Multiple Stanford alumni also presented:

  • "Verbs describing routines facilitate object omission" by Lelia Glass (Ph.D. '18)
  • "Reassessing the role of processing in preposition stranding" by Robin Melnick (Ph.D. '17) and Pomona College colleagues Evan Chuu, Daniela Hinojosa Sada, Meghan Joyce, Baiyu Li, and Franco Liu
  • "BLiMP: A Benchmark of Linguistic Minimal Pairs for English" by Sam Bowman (Ph.D. '16) and New York University colleagues Alex Warstadt, Alicia Parrish, Haokun Liu, Anhad Mohananey, Wei Peng, and Sheng-Fu Wang
  • "Distinction without distance: Racialized vocalic differences in an integrated Chicago community" by Annette D'Onofrio (Ph.D. '16) and Northwestern University colleagues Jaime Benheim and Shawn Foster
  • "Socially motivated movement toward a supra-regional vowel system in Metro Detroit: Evidence from style-shifting among Jewish women" by Eric Acton (Ph.D. '14) and Eastern Michigan University colleagues Anna Mae Bower, Rachael Crain, Veronica Grondona, Janet Leppala and Shelby Taylor
  • "The authentic alien: Production and evaluation of sociolinguistic variation in Klingon" by Rebecca Starr (Ph.D. '12), Rebekka Puderbaugh (University of Edinburgh), and Roey Gafter (Ph.D. '14)
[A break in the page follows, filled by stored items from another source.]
(* ===== verification/Compaction.v ===== *)
(** * Compaction: the history that replaces a conversation

    [core/src/compact.rs]: which messages of the user are kept beside the
    summary, and where the initial context goes.  Asking the model for the
    summary is left out. *)

From S2P Require Import Prelude Utf8 Truncate ResponseItems TurnItems.
Local Open Scope str_scope.

(** [templates/compact/summary_prefix.md] *)
Definition SUMMARY_PREFIX : str :=
  lit "Another language model started to solve this problem and produced a summary of its thinking process. You also have access to the state of the tools that were used by that language model. Use this to build on the work that has already been done and avoid duplicating work. Here is the summary produced by the other language model, use the information in this summary to assist with your own analysis:".

Definition COMPACT_USER_MESSAGE_MAX_TOKENS : N := 20000.

Definition is_summary_message (message : str) : bool := starts_with message (SUMMARY_PREFIX ++ [NL]).

Section compact.
Context `{WireFormats} {Json : Type}.
Notation Item := (ResponseItem Json).

Definition collect_user_messages (items : list Item) : list str :=
  omap (fun item =>
    text ← user_message_of item;
    if is_summary_message text then None else Some text) items.
Lemma retry_spec m already_approved output decision :
  refused m = false -> attempts m = 1%nat -> cleared m = false -> denied m = true ->
  already_approved = cleared_first m ->
  watched m (retry already_approved output decision)
    (fun m' r => (attempts m' = 1%nat \/ attempts m' = 2%nat) /\ (refused m' = true -> exists reason, r = Err (Rejected reason))).
Proof.
  intros Hr Ha Hc Hd ->. unfold retry.
  set (context := if turn_has_network turn then _ else _).
  assert (forall e, watched m (Ret (Err e))
    (fun m' (r : result ToolError (Out * option str)) => (attempts m' = 1%nat \/ attempts m' = 2%nat)
      /\ (refused m' = true -> exists reason, r = Err (Rejected reason)))) as Hstop.
  { intros e. apply watched_ret. split; [by left|by rewrite Hr]. }
  destruct (_ && bool_decide (context = None)); [apply Hstop|].
  destruct (escalate_on_failure tool) eqn:Ee; [cbn [negb]|apply Hstop].
  destruct (negb (wants_no_sandbox_approval tool approval_policy)
            && negb (allow_on_request_network_prompt context)) eqn:Ew; [apply Hstop|].
  assert (forall m', refused m' = false -> attempts m' = 1%nat ->
            may_run m' NoSandbox = true ->
            watched m' (retried ← run_attempt tool (attempt_in NoSandbox None) (turn_has_network turn);
                        Ret (match retried with (Ok output, deferred) => Ok (output, deferred) | (Err err, _) => Err err end))
              (fun m' (r : result ToolError (Out * option str)) => (attempts m' = 1%nat \/ attempts m' = 2%nat)
                /\ (refused m' = true -> exists reason, r = Err (Rejected reason)))) as Hrun.
  { intros m' Hr' Ha' Hm'. eapply watched_bind; [by apply run_attempt_spec|].
    intros m'' r (Hr'' & Ha'' & _). apply watched_ret. rewrite Hr'', Ha'', Ha'. split; [by right|done]. }
  assert (is_Some context -> is_on_request approval_policy = true \/ wants_no_sandbox_approval tool approval_policy = true) as Hwants.
  { intros _. destruct (wants_no_sandbox_approval tool approval_policy); [by right|left]. cbn in Ew.
    apply negb_false_iff in Ew. unfold allow_on_request_network_prompt in Ew. by apply andb_true_iff in Ew as [[? ?]%andb_true_iff ?]. }
  assert (wants_no_sandbox_approval tool approval_policy = true \/
          is_on_request approval_policy = true /\ is_Some context) as Hw.
  { destruct (wants_no_sandbox_approval tool approval_policy); [by left|right]. cbn in Ew. apply negb_false_iff in Ew.
    unfold allow_on_request_network_prompt in Ew. apply andb_true_iff in Ew as [[? Hc']%andb_true_iff ?].
    split; [done|]. by apply bool_decide_eq_true in Hc'. }
  destruct (negb (turn_strict_auto_review turn) && should_bypass_approval tool approval_policy (cleared_first m)
            && bool_decide (context = None)) eqn:Eb; cbn [negb].
  - apply (Hrun m Hr Ha). apply andb_true_iff in Eb as [Eb Hnone%bool_decide_eq_true].
    destruct Hw as [Hw|[_ [? Hs]]]; [|congruence]. unfold may_run. rewrite Hr, Ha, Hd, Ee, Hw, Eb, orb_true_r. done.
  - eapply watched_try; [by apply ask_and_check_spec| |].
    + intros m' [] [[_ ->]|[[? ?] _]]; [|done]. apply Hrun; [done|done|].
      unfold may_run. cbn. rewrite Hr, Ha, Hd, Ee. cbn.
      destruct Hw as [->|[-> _]]; cbn; [done|by rewrite orb_true_r].
    + intros m' e [[? _]|[[x [= ->]] ->]]; [done|]. cbn. rewrite Ha. eauto.
Qed.

Lemma run_watched :
  watched start run (fun m r => (attempts m <= 2)%nat
    /\ (refused m = true -> exists reason, r = Err (Rejected reason))
    /\ (is_ok r = true -> refused m = false /\ (0 < attempts m)%nat)).
Proof.
  unfold run. eapply watched_try; [apply approve_first_spec| |].
  - intros m already (Ha & Hr & -> & Hm).
    eapply watched_bind; [by apply (run_attempt_spec m (attempt_in initial_sandbox _))|].
    intros m' [result deferred] (Hr' & Ha' & Hc' & Hcl & Hd). rewrite Ha in Ha'.
    destruct result as [out|[reason|output decision|e]].
    + apply watched_ret. rewrite Hr', Ha'. split_and!; [lia|done|intros _; split; [done|lia]].
    + apply watched_ret. rewrite Hr', Ha'. split_and!; [lia|eauto|done].
    + eapply watched_weaken; [apply retry_spec; auto|].
      intros m'' r' [Ha'' Hr'']. split_and!; [lia|done|]. intros Hok.
      split; [|lia]. destruct (refused m''); [|done]. destruct (Hr'' eq_refl) as [x ->]. done.
    + apply watched_ret. rewrite Hr', Ha'. split_and!; [lia|done|done].
  - intros m e [Ha [x ->]]. rewrite Ha. split_and!; [lia|eauto|done].
Qed.

End run.
End Orchestrator.

(** ** Example *)

Definition sample_turn (policy : AskForApproval) (has_network : bool) : TurnContext :=
  {| turn_sub_id := lit "turn"; turn_permission_profile := Managed (ManagedRestricted [] None) NetRestricted;
     turn_file_system_policy := restricted []; turn_network_policy := NetRestricted;
     turn_has_network := has_network; turn_approval_policy := policy; turn_auto_review := false;
     turn_strict_auto_review := false; turn_cwd := lit "/work";
     turn_codex_linux_sandbox_exe := Some (lit "/bin/sandbox"); turn_use_legacy_landlock := false;
     turn_windows_sandbox_level := LevelDisabled; turn_windows_sandbox_private_desktop := false |}.

(** A tool with all default methods *)
Definition default_tool : Tool :=
  {| exec_approval_requirement := None; sandbox_mode_for_first_attempt := NoOverride;
     sandbox_preference := PreferAuto; escalate_on_failure := true;
     should_bypass_approval := default_should_bypass_approval;
     wants_no_sandbox_approval := default_wants_no_sandbox_approval;
     permission_request_payload := None; network_approval_spec := None |}.

Definition patch_start_approval (req : ApplyPatchRequest) (ctx : ApprovalCtx) : prog SessE ReviewDecision :=
  match ctx_guardian_review_id ctx with
  | Some review_id => trigger (ReviewApproval review_id (ctx_retry_reason ctx))
  | None =>
      if ap_permissions_preapproved req && bool_decide (ctx_retry_reason ctx = None) then Ret Approved
      else
        match ctx_retry_reason ctx with
        | Some reason => trigger (AskUser (Some reason) None)
        | None => with_cached_approval (ap_approval_keys req) (trigger (AskUser None None))
        end
  end.

(** ** The calls of a tool call *)

Definition handle (start_approval : ApprovalCtx -> prog SessE ReviewDecision) (X : Type) (e : OrchE X) : prog SessE X :=
  match e in Orchestrator.OrchE X return prog SessE X with
  | StartApproval ctx => start_approval ctx
  | NewGuardianReviewId => trigger (Outer NewGuardianReviewId)
  | RunPermissionRequestHooks run_id request => trigger (Outer (RunPermissionRequestHooks run_id request))
  | GuardianRejectionMessage review_id => trigger (Outer (GuardianRejectionMessage review_id))
  | BeginNetworkApproval spec => trigger (Outer (BeginNetworkApproval spec))
  | FinishImmediate active => trigger (Outer (FinishImmediate active))
  | FinishDeferred deferred => trigger (Outer (FinishDeferred deferred))
  | RunTool attempt => trigger (Outer (RunTool attempt))
  end.

Definition run_command `{Host} (tool : Tool) (req : CommandRequest) (call_id : str) (turn : TurnContext) :=
  interp (handle (command_start_approval req)) (run (Output := Output) (OtherError := OtherError) (Out := Out) tool call_id turn).

Definition run_patch `{Host} (req : ApplyPatchRequest) (call_id : str) (turn : TurnContext) :=
  interp (handle (patch_start_approval req))
    (run (Output := Output) (OtherError := OtherError) (Out := Out) (apply_patch_tool req) call_id turn).

(** ** What comes before an attempt outside the sandbox *)

(** Something said yes: a hook, the guardian, the user, or the user before, for the session. *)
Definition yes (keys : list K) (c : call SessE) : bool :=
  match c with
  | Did e x =>
      match e in SessE X return X -> bool with
      | Outer e' =>
          match e' in Orchestrator.OrchE Y return Y -> bool with
          | RunPermissionRequestHooks _ _ => fun answer => match answer with Some HookAllow => true | _ => false end
          | _ => fun _ => false
          end
      | ReviewApproval _ _ => fun decision => approves decision
      | AskUser _ _ => fun decision => approves decision
      | ReadApprovals => fun store => already_approved to_json store keys
      | RecordApprovals _ => fun _ => false
      end x
  end.

(** The same for the orchestrator's calls *)
Definition outer_yes (c : call OrchE) : bool :=
  match c with
  | Did e x =>
      match e in Orchestrator.OrchE Y return Y -> bool with
      | RunPermissionRequestHooks _ _ => fun answer => match answer with Some HookAllow => true | _ => false end
      | StartApproval _ => fun decision => approves decision
      | _ => fun _ => false
      end x
  end.

(** An attempt in [sandbox] *)
Definition is_attempt (sandbox : SandboxType) (c : call SessE) : bool :=
  match c with
  | Did e x =>
      match e in SessE X return X -> bool with
      | Outer e' =>
          match e' in Orchestrator.OrchE Y return Y -> bool with
          | RunTool attempt => fun _ => bool_decide (at_sandbox attempt = sandbox)
          | _ => fun _ => false
          end
      | _ => fun _ => false
      end x
  end.

Definition is_outer_attempt (sandbox : SandboxType) (c : call OrchE) : bool :=
  match c with
  | Did e x =>
      match e in Orchestrator.OrchE Y return Y -> bool with
      | RunTool attempt => fun _ => bool_decide (at_sandbox attempt = sandbox)
      | _ => fun _ => false
      end x
  end.

Section start.
Context (keys : list K) (unasked : Prop) (start_approval : ApprovalCtx -> prog SessE ReviewDecision).

(** What the theorem needs of a runtime's [start_approval_async] *)
Definition sound_start : Prop :=
  forall ctx tr decision, runs (start_approval ctx) tr decision ->
    (approves decision = true -> Exists (fun c => yes keys c = true) tr \/ unasked)
    /\ Forall (fun c => forall sandbox, is_attempt sandbox c = false) tr.

Hypothesis Hstart : sound_start.

Lemma handle_spec (c : call OrchE) tr :
  refines (handle start_approval) [c] tr ->
  (outer_yes c = true -> Exists (fun c => yes keys c = true) tr \/ unasked)
  /\ forall sandbox pre c' post, tr = pre ++ c' :: post -> is_attempt sandbox c' = true ->
       pre = [] /\ is_outer_attempt sandbox c = true.
Proof.
  destruct c as [X e x]. intros (tr1 & tr2 & -> & Hr & Hnil). cbn in Hnil. subst tr2. rewrite app_nil_r. destruct e as [| |ctx| | | | |attempt];
    cbn in Hr; try (destruct Hr as (y & tr' & -> & -> & <-); split;
      [intros Hy; left; apply Exists_cons; by left
      |intros sandbox [|c0 pre] c' post [= <- He]; [done|by destruct pre]]).
  destruct (Hstart _ _ _ Hr) as [Hy Hn]. split; [done|].
  intros sandbox pre c' post -> Ha. apply Forall_app in Hn as [_ [Hn _]%Forall_cons]. by rewrite Hn in Ha.
Qed.

Lemma refines_yes trE tr :
  refines (handle start_approval) trE tr -> Exists (fun c => outer_yes c = true) trE ->
  Exists (fun c => yes keys c = true) tr \/ unasked.
Proof.
  revert tr. induction trE as [|c trE IH]; intros tr Hr Hy; [by apply Exists_nil in Hy|].
  apply (refines_app _ [c]) in Hr as (tr1 & tr2 & -> & H1 & H2). rewrite Exists_app.
  apply Exists_cons in Hy as [Hy|Hy].
  - destruct (handle_spec c tr1 H1) as [Hs _]. destruct (Hs Hy); tauto.
  - destruct (IH tr2 H2 Hy); tauto.
Qed.

(** The calls before an attempt are those of the orchestrator's calls before it. *)
Lemma refines_attempt trE tr sandbox pre c post :
  refines (handle start_approval) trE tr -> tr = pre ++ c :: post -> is_attempt sandbox c = true ->
  exists preE cE postE, trE = preE ++ cE :: postE /\ is_outer_attempt sandbox cE = true
    /\ refines (handle start_approval) preE pre.
Proof.
  revert tr pre. induction trE as [|cE trE IH]; intros tr pre Hr E Ha; [cbn in Hr; subst tr; by destruct pre|].
  apply (refines_app _ [cE]) in Hr as (tr1 & tr2 & -> & H1 & H2).
  destruct (handle_spec cE tr1 H1) as [_ Hc].
  destruct (decide (length pre < length tr1)%nat) as [Hlt|Hge].
  - rewrite <- (take_drop (length pre) tr1), <- app_assoc in E.
    apply app_inj_1 in E as [E1 E2]; [|rewrite length_take; lia].
    destruct (drop (length pre) tr1) as [|c1 rest] eqn:Ed.
    { apply (f_equal length) in Ed. rewrite length_drop in Ed. simpl in Ed. lia. }
    injection E2 as -> _. destruct (Hc sandbox pre c rest) as [-> Hout]; [|done|].
    { rewrite <- E1 at 1. by rewrite <- Ed, take_drop. }
    exists [], cE, trE. done.
  - rewrite <- (take_drop (length tr1) pre), <- app_assoc in E.
    apply app_inj_1 in E as [E1 E2]; [|rewrite length_take; lia].
    destruct (IH tr2 (drop (length tr1) pre) H2 E2 Ha) as (preE & c' & postE & -> & Hout & Hp).
    exists (cE :: preE), c', postE. split; [done|]. split; [done|].
    rewrite <- (take_drop (length tr1) pre), <- E1.
    destruct cE as [X e x]. destruct H1 as (t1 & t2 & -> & Hr1 & Hnil). cbn in Hnil. subst t2. rewrite app_nil_r in *. cbn. by exists t1, (drop (length t1) pre).
Qed.

Context `{Host} (tool : Tool) (call_id : str) (turn : TurnContext).
Notation observes := (observes (observe (Output := Output) (OtherError := OtherError) (Out := Out) tool turn)).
  • "The stability of segmental properties across genre and corpus types in low-resource languages" by Uriel Cohen Priva (Ph.D. '11) and Brown University colleagues Shiying Yang and Emily Strand
  • "American English vowels do not reduce to schwa: A corpus study" by Uriel Cohen Priva (Ph.D. '11)
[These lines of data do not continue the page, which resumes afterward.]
(* ===== verification/Bubblewrap.v ===== *)
(** * Bubblewrap: the sandbox of Linux

    [linux-sandbox/src/bwrap.rs]: from a policy to the arguments of bubblewrap,
    in the order in which it mounts them.  An argument is kept by the operation
    it spells.  What bubblewrap makes of them is the class [Mounts]. *)

From S2P Require Import Prelude Paths HostPaths Permissions WritableRoots Decimal.
Local Open Scope str_scope.

(** ** Arguments *)

Inductive MountArg : Type :=
| RoBind (source dest : str)
| BindArg (source dest : str)
| Tmpfs (perms : option str) (dest : str)
| DevArg (dest : str)
| RoBindData (perms fd dest : str)
| RemountRo (dest : str)
| DirArg (dest : str).

Definition spell_perms (perms : str) : list str := [lit "--perms"; perms].

Definition spell (a : MountArg) : list str :=
  match a with
  | RoBind source dest => [lit "--ro-bind"; source; dest]
  | BindArg source dest => [lit "--bind"; source; dest]
  | Tmpfs perms dest => match perms with Some p => spell_perms p | None => [] end ++ [lit "--tmpfs"; dest]
  | DevArg dest => [lit "--dev"; dest]
  | RoBindData perms fd dest => spell_perms perms ++ [lit "--ro-bind-data"; fd; dest]
  | RemountRo dest => [lit "--remount-ro"; dest]
  | DirArg dest => [lit "--dir"; dest]
  end.

Definition LINUX_PLATFORM_DEFAULT_READ_ROOTS : list str :=
  [lit "/bin"; lit "/sbin"; lit "/usr"; lit "/etc"; lit "/lib"; lit "/lib64"; lit "/nix/store"; lit "/run/current-system/sw"].

Definition MAX_UNREADABLE_GLOB_MATCHES : nat := 8192.
#[local] Arguments MAX_UNREADABLE_GLOB_MATCHES : simpl never.

Inductive BwrapNetworkMode : Type := FullAccess | Isolated | ProxyOnly.

Definition should_unshare_network (mode : BwrapNetworkMode) : bool :=
  match mode with FullAccess => false | _ => true end.

Record BwrapOptions : Type := mkBwrapOptions {
  mount_proc : bool;
  network_mode : BwrapNetworkMode;
  glob_scan_max_depth : option nat;
}.

Definition default_bwrap_options : BwrapOptions := mkBwrapOptions true FullAccess None.

(** [preserved_files] holds at most the descriptor of /dev/null. *)
Record BwrapArgs {A : Type} : Type := mkBwrapArgs {
  bwrap_args : list A;
  preserved_files : list str;
}.
Arguments BwrapArgs A : clear implicits.

(** ** Paths *)

Definition DEV : str := lit "/dev".
Definition DEV_NULL : str := lit "/dev/null".

Definition path_depth (path : str) : nat := length (components path).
  • "Increased intensity is mediated by reduced duration in variable consonant lenition" by Uriel Cohen Priva (Ph.D. '11) and a Brown University colleague Emily Gleason 
  • "The multimodal construction of affective stance in Chinese ASMR performances" by Rebecca Starr (Ph.D. '12) and National University of Singapore colleagues Christian Go and Tianxiao Wang

Of note, Chris Potts was an invited speaker, providing a talk entitled "Pragmatic Reasoning in Large-Scale NLP Systems."

And finally, during the LSA's annual report of the secretary-treasurer, Penny Eckert was thanked for her time in the Executive Committee before she officially rotates off after their January meeting.